The family dynamic is nothing special, and frankly it’s better left undiscussed.

Thus far, all but the first few segments of the series take place inside the colony’s barriers.  Even now, typing this review, I nearly typed “on the island” because there is a very island feel to Terra Nova’s setting. Recall the beginning of Lost, the island was an expansive unknown. We would later come to learn of Dharma stations, colonies and even a temple, but in the beginning all we knew was the comfortable beach and cave camps. Because of that, the writers were able to set up anything that took place outside those places to be mysterious, possibly dangerous adventures.

The colony is treated the same way. We are comfortable inside its walls with their markets and hospitals and modular homes. But outside there are dinosaurs. And Others, or “Sixers,” Terra Nova speak for the band of outlaws that lives outside the colony.

But are they really outlaws? The pilot dropped enough on us to show that there is more layers to Terra Nova’s onion. The island (honest to God, I did it again) has a commander, and that commander has a son who we learn is, well, we don’t really learn anything about him other than he has some chalk and wrote a lot of stuff on some rocks. Stuff about the real reason Terra Nova was created.
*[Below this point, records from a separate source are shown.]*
(* ===== verification/V4SessionSpec.v ===== *)
(** * The NFSv4 session client against every server (laws of [V4Session])

    Proved from what the connection promises ([Nfs4Laws]) alone, so for every
    behaviour of the server and of the network: no method faults, every loop
    ends, the client stays well-formed ([client_inv]), and the network moves
    along a relation [N] chosen by the user of these lemmas, which is how the
    trace properties of [V4Trace] are obtained. *)

From Stdlib Require Import Strings.String Strings.Byte.
From S2P Require Import Prelude Text Xdr XdrSpec Status Errors Rpc RpcSpec V3Client V3ClientSpec V3BlockingSpec.
From S2P Require Import Tame V4Attr V4AttrSpec V4Ops V4Results V4ResultsSpec V4Client V4ClientSpec V4Extract V4Session.
Import LockState (LockState).
Import LockRegistry (LockRegistry).
Import Operation (Operation).
Import OperationResult (OperationResult).
Import CompoundResponse (CompoundResponse).
Import ClientBuilder (ClientBuilder).
Import Client (Client).

#[local] Open Scope Z_scope.

(** ** Pure parts never fault *)

Section pure.

Lemma ensure_ok_safe r : fault_free (CompoundResponse.ensure_ok r).
Proof. unfold CompoundResponse.ensure_ok. by repeat case_match. Qed.

Lemma ensure_reclaim_complete_safe r : fault_free (ensure_reclaim_complete r).
Proof. unfold ensure_reclaim_complete. case_match; [done|apply ensure_ok_safe]. Qed.

Lemma operation_count_safe n m : fault_free (validate_session_compound_operation_count n m).
Proof.
  unfold validate_session_compound_operation_count. apply fault_free_bind.
  - unfold ok_or. by case_match.
  - intros t _. by case_match.
Qed.

Lemma response_exchange_id_safe r : fault_free (response_exchange_id r).
Proof. unfold response_exchange_id. by repeat case_match. Qed.
Lemma response_create_session_safe r : fault_free (response_create_session r).
Proof. unfold response_create_session. by repeat case_match. Qed.

Lemma find_result_safe {A} name (f : OperationResult → option (outcome Error A)) r :
  (∀ x o, f x = Some o → fault_free o) → fault_free (find_result name f r).
Proof.
  intros Hf. unfold find_result. destruct (find_map f _) as [o|] eqn:E; [|done].
  induction (CompoundResponse.results r) as [|x l IH]; [done|]. simpl in E.
  destruct (f x) as [o'|] eqn:Ex; [|by apply IH]. injection E as <-. by eapply Hf.
Qed.

Lemma ok_value_safe {A} name st (v : option A) : fault_free (ok_value name st v).
Proof. unfold ok_value. by repeat case_match. Qed.

Lemma response_open_safe r : fault_free (response_open r).
Proof. apply find_result_safe. intros [] o; try done. intros [= <-]. apply ok_value_safe. Qed.
Lemma response_getattr_safe r : fault_free (response_getattr r).
Proof. apply find_result_safe. intros [] o; try done. intros [= <-]. apply ok_value_safe. Qed.
Lemma response_lock_safe r : fault_free (response_lock r).
Proof. apply find_result_safe. intros [] o; try done; intros [= <-]; unfold ok_value_or; by repeat case_match. Qed.
Lemma response_test_stateids_safe r n : fault_free (response_test_stateids r n).
Proof. apply find_result_safe. intros [] o; try done; intros [= <-]; unfold ok_value_or; by repeat case_match. Qed.
Lemma validate_open_result_safe o v : fault_free (validate_open_result o v).
Proof. unfold validate_open_result. by case_match. Qed.
Lemma all_statuses_ok_safe l : fault_free (all_statuses_ok l).
Proof. induction l as [|s l IH]; [done|]. simpl. by case_match. Qed.
Lemma channel_attrs_safe a : fault_free (validate_session_channel_attrs a).
Proof.
  unfold validate_session_channel_attrs, validate_session_channel_size.
  repeat (apply fault_free_bind; [by case_match|]; intros _ _). by case_match.
Qed.
Lemma session_max_operations_safe a : fault_free (session_max_operations a).
Proof. unfold session_max_operations. by case_match. Qed.
Lemma ok_or_safe {A} e (o : option A) : fault_free (ok_or e o).
Proof. by destruct o. Qed.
Stuff we, as of yet, don’t know.

Again, this is a lot like what Lost gave us. We learned in season one there was something underground and some other people on the island, and probably there was a lot of history to be told. If Terra Nova’s creators have the same sweeping storyline in mind, we could be in for something exceptional.

Or we could be in for a dud. It’s too soon to tell. Some parts of Terra Nova aren’t up to par. The characters at times are too cliched: a teenage son angry at his father for going to prison, a saucy girl his age to tempt him away from the girl he left behind, a commander who is conveniently militaristic. You could have said the same about Lost in its early days. If Terra Nova can bring its characters and its story along well enough, it could last. If not, it will spiral downward and off our screens. Fast.